*What the task asks*: Here is a listing. Set it down again exactly.

* * *

Lemma make_v5_publish_witness :
  exists p, V5.make_publish (BE := BigEndian.big_endian) 2 7 [x61] [[x68]; [x69]] 2 [] = Ok p /\
    V5.packet_id (BE := BigEndian.big_endian) 2 p = 7.
Proof.
  destruct (make_v5_publish (BEO := BigEndian.big_endian_ok) 2 ltac:(lia) 7 [x61] [[x68]; [x69]] 2 []) as [_ H].
  - change (256 ^ Z.of_nat 2) with 65536. lia.
  - constructor.
  - by vm_compute.
  - exists example_v5. split; [vm_compute; reflexivity|].
    apply (H example_v5). vm_compute. reflexivity.
Defined.

(* ===== verification/PacketBuilder.v ===== *)
(** * Assembling packets from received bytes

    [recv_packet_builder] of protocol/impl/connection_impl.hpp and
    connection_impl.ipp: a state machine that takes the bytes of a stream,
    stops after one packet and leaves the rest in the stream.  The received
    part of [raw_buf_], up to [raw_buf_ptr_], is a byte list; [read_packet_]
    is an error code or a packet's bytes.  [in_avail()] is the number of bytes
    of the stream, as for the buffers of a string stream. *)
From S2P Require Import Prelude Boost Wire Error.

(** an error, or the bytes of a packet *)
Inductive error_packet := ep_error (ec : error_code) | ep_packet (packet : list byte).

Inductive read_state := rs_fixed_header | rs_remaining_length | rs_payload.

Record recv_packet_builder := mk_builder {
  read_state_ : read_state;
  remaining_length_ : Z;
  multiplier_ : Z;
  header_remaining_length_buf_ : list byte;
  raw_buf_ : list byte;
  raw_buf_size_ : Z;
  read_packet_ : option error_packet;
}.

Definition make_builder : recv_packet_builder := mk_builder rs_fixed_header 0 1 [] [] 0 None.

Definition initialize (b : recv_packet_builder) : recv_packet_builder :=
  mk_builder rs_fixed_header 0 1 [] [] 0 (read_packet_ b).

Definition emplace (ep : error_packet) (b : recv_packet_builder) : recv_packet_builder :=
  mk_builder (read_state_ b) (remaining_length_ b) (multiplier_ b) (header_remaining_length_buf_ b)
    (raw_buf_ b) (raw_buf_size_ b) (Some ep).

Definition clear (b : recv_packet_builder) : recv_packet_builder :=
  mk_builder (read_state_ b) (remaining_length_ b) (multiplier_ b) (header_remaining_length_buf_ b)
    (raw_buf_ b) (raw_buf_size_ b) None.

Definition has_value (b : recv_packet_builder) : bool :=
  match read_packet_ b with Some _ => true | None => false end.

Definition packet_too_large : error_code := disconnect_ec disconnect_reason_code.packet_too_large.

(** one byte in the state [fixed_header] *)
Definition recv_fixed_header (fixed_header : byte) (b : recv_packet_builder) : recv_packet_builder :=
  mk_builder rs_remaining_length (remaining_length_ b) (multiplier_ b)
    (header_remaining_length_buf_ b ++ [fixed_header]) (raw_buf_ b) (raw_buf_size_ b) (read_packet_ b).

(** one byte in the state [remaining_length]; the flag says that the function
    returns.  No value reaches 2^28, so [std::size_t] does not wrap. *)
Definition recv_remaining_length (encoded_byte : byte) (b : recv_packet_builder) : recv_packet_builder * bool :=
  let header := header_remaining_length_buf_ b ++ [encoded_byte] in
  let remaining_length := remaining_length_ b + Z.land (u8 encoded_byte) 0x7f * multiplier_ b in
  let multiplier := multiplier_ b * 128 in
  if Z.land (u8 encoded_byte) 0x80 =? 0 then
    let raw_buf_size := Z.of_nat (length header) + remaining_length in
    let b := mk_builder (read_state_ b) remaining_length multiplier header header raw_buf_size (read_packet_ b) in
    if remaining_length =? 0 then (initialize (emplace (ep_packet (raw_buf_ b)) b), true)
    else (mk_builder rs_payload remaining_length multiplier header header raw_buf_size (read_packet_ b), false)
  else
    let b := mk_builder (read_state_ b) remaining_length multiplier header (raw_buf_ b) (raw_buf_size_ b) (read_packet_ b) in
    if multiplier =? 128 * 128 * 128 * 128 then (initialize (emplace (ep_error packet_too_large) b), true)
    else (b, false).

(** the state [payload], which always returns *)
Definition recv_payload (stream : list byte) (b : recv_packet_builder) : recv_packet_builder * list byte :=
  let copied := firstn (Z.to_nat (remaining_length_ b)) stream in
  let rest := skipn (Z.to_nat (remaining_length_ b)) stream in
  let copied_size := Z.of_nat (length copied) in
  if copied_size =? remaining_length_ b
  then (initialize (emplace (ep_packet (raw_buf_ b ++ copied)) b), rest)
  else (mk_builder (read_state_ b) (remaining_length_ b - copied_size) (multiplier_ b)
          (header_remaining_length_buf_ b) (raw_buf_ b ++ copied) (raw_buf_size_ b) (read_packet_ b), rest).

(** [recv(std::istream&)]: the builder and the bytes left in the stream *)
Fixpoint recv (stream : list byte) (b : recv_packet_builder) : recv_packet_builder * list byte :=
  match stream with
  | [] => (b, [])
  | c :: stream' =>
    match read_state_ b with
    | rs_fixed_header => recv stream' (recv_fixed_header c b)
    | rs_remaining_length =>
      let (b, finished) := recv_remaining_length c b in
      if finished then (b, stream') else recv stream' b
    | rs_payload => recv_payload stream b
    end
  end.

(** The calls that consume a stream: [recv], then the packet is taken as
    [process_recv_packet] takes it, until the stream is empty. *)
Fixpoint recv_loop (fuel : nat) (stream : list byte) (b : recv_packet_builder)
    : list error_packet * recv_packet_builder :=
  match fuel, stream with
  | S fuel, _ :: _ =>
    let (b, rest) := recv stream b in
    let (eps, b') := recv_loop fuel rest (clear b) in
    (match read_packet_ b with Some ep => ep :: eps | None => eps end, b')
  | _, _ => ([], b)
  end.

Definition recv_all (stream : list byte) (b : recv_packet_builder) := recv_loop (length stream) stream b.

* * *

*Answer space*:
Lemma make_v5_publish_witness :
  exists p, V5.make_publish (BE := BigEndian.big_endian) 2 7 [x61] [[x68]; [x69]] 2 [] = Ok p /\
    V5.packet_id (BE := BigEndian.big_endian) 2 p = 7.
Proof.
  destruct (make_v5_publish (BEO := BigEndian.big_endian_ok) 2 ltac:(lia) 7 [x61] [[x68]; [x69]] 2 []) as [_ H].
  - change (256 ^ Z.of_nat 2) with 65536. lia.
  - constructor.
  - by vm_compute.
  - exists example_v5. split; [vm_compute; reflexivity|].
    apply (H example_v5). vm_compute. reflexivity.
Defined.

(* ===== verification/PacketBuilder.v ===== *)
(** * Assembling packets from received bytes

    [recv_packet_builder] of protocol/impl/connection_impl.hpp and
    connection_impl.ipp: a state machine that takes the bytes of a stream,
    stops after one packet and leaves the rest in the stream.  The received
    part of [raw_buf_], up to [raw_buf_ptr_], is a byte list; [read_packet_]
    is an error code or a packet's bytes.  [in_avail()] is the number of bytes
    of the stream, as for the buffers of a string stream. *)
From S2P Require Import Prelude Boost Wire Error.

(** an error, or the bytes of a packet *)
Inductive error_packet := ep_error (ec : error_code) | ep_packet (packet : list byte).

Inductive read_state := rs_fixed_header | rs_remaining_length | rs_payload.

Record recv_packet_builder := mk_builder {
  read_state_ : read_state;
  remaining_length_ : Z;
  multiplier_ : Z;
  header_remaining_length_buf_ : list byte;
  raw_buf_ : list byte;
  raw_buf_size_ : Z;
  read_packet_ : option error_packet;
}.

Definition make_builder : recv_packet_builder := mk_builder rs_fixed_header 0 1 [] [] 0 None.

Definition initialize (b : recv_packet_builder) : recv_packet_builder :=
  mk_builder rs_fixed_header 0 1 [] [] 0 (read_packet_ b).

Definition emplace (ep : error_packet) (b : recv_packet_builder) : recv_packet_builder :=
  mk_builder (read_state_ b) (remaining_length_ b) (multiplier_ b) (header_remaining_length_buf_ b)
    (raw_buf_ b) (raw_buf_size_ b) (Some ep).

Definition clear (b : recv_packet_builder) : recv_packet_builder :=
  mk_builder (read_state_ b) (remaining_length_ b) (multiplier_ b) (header_remaining_length_buf_ b)
    (raw_buf_ b) (raw_buf_size_ b) None.

Definition has_value (b : recv_packet_builder) : bool :=
  match read_packet_ b with Some _ => true | None => false end.

Definition packet_too_large : error_code := disconnect_ec disconnect_reason_code.packet_too_large.

(** one byte in the state [fixed_header] *)
Definition recv_fixed_header (fixed_header : byte) (b : recv_packet_builder) : recv_packet_builder :=
  mk_builder rs_remaining_length (remaining_length_ b) (multiplier_ b)
    (header_remaining_length_buf_ b ++ [fixed_header]) (raw_buf_ b) (raw_buf_size_ b) (read_packet_ b).

(** one byte in the state [remaining_length]; the flag says that the function
    returns.  No value reaches 2^28, so [std::size_t] does not wrap. *)
Definition recv_remaining_length (encoded_byte : byte) (b : recv_packet_builder) : recv_packet_builder * bool :=
  let header := header_remaining_length_buf_ b ++ [encoded_byte] in
  let remaining_length := remaining_length_ b + Z.land (u8 encoded_byte) 0x7f * multiplier_ b in
  let multiplier := multiplier_ b * 128 in
  if Z.land (u8 encoded_byte) 0x80 =? 0 then
    let raw_buf_size := Z.of_nat (length header) + remaining_length in
    let b := mk_builder (read_state_ b) remaining_length multiplier header header raw_buf_size (read_packet_ b) in
    if remaining_length =? 0 then (initialize (emplace (ep_packet (raw_buf_ b)) b), true)
    else (mk_builder rs_payload remaining_length multiplier header header raw_buf_size (read_packet_ b), false)
  else
    let b := mk_builder (read_state_ b) remaining_length multiplier header (raw_buf_ b) (raw_buf_size_ b) (read_packet_ b) in
    if multiplier =? 128 * 128 * 128 * 128 then (initialize (emplace (ep_error packet_too_large) b), true)
    else (b, false).

(** the state [payload], which always returns *)
Definition recv_payload (stream : list byte) (b : recv_packet_builder) : recv_packet_builder * list byte :=
  let copied := firstn (Z.to_nat (remaining_length_ b)) stream in
  let rest := skipn (Z.to_nat (remaining_length_ b)) stream in
  let copied_size := Z.of_nat (length copied) in
  if copied_size =? remaining_length_ b
  then (initialize (emplace (ep_packet (raw_buf_ b ++ copied)) b), rest)
  else (mk_builder (read_state_ b) (remaining_length_ b - copied_size) (multiplier_ b)
          (header_remaining_length_buf_ b) (raw_buf_ b ++ copied) (raw_buf_size_ b) (read_packet_ b), rest).

(** [recv(std::istream&)]: the builder and the bytes left in the stream *)
Fixpoint recv (stream : list byte) (b : recv_packet_builder) : recv_packet_builder * list byte :=
  match stream with
  | [] => (b, [])
  | c :: stream' =>
    match read_state_ b with
    | rs_fixed_header => recv stream' (recv_fixed_header c b)
    | rs_remaining_length =>
      let (b, finished) := recv_remaining_length c b in
      if finished then (b, stream') else recv stream' b
    | rs_payload => recv_payload stream b
    end
  end.

(** The calls that consume a stream: [recv], then the packet is taken as
    [process_recv_packet] takes it, until the stream is empty. *)
Fixpoint recv_loop (fuel : nat) (stream : list byte) (b : recv_packet_builder)
    : list error_packet * recv_packet_builder :=
  match fuel, stream with
  | S fuel, _ :: _ =>
    let (b, rest) := recv stream b in
    let (eps, b') := recv_loop fuel rest (clear b) in
    (match read_packet_ b with Some ep => ep :: eps | None => eps end, b')
  | _, _ => ([], b)
  end.

Definition recv_all (stream : list byte) (b : recv_packet_builder) := recv_loop (length stream) stream b.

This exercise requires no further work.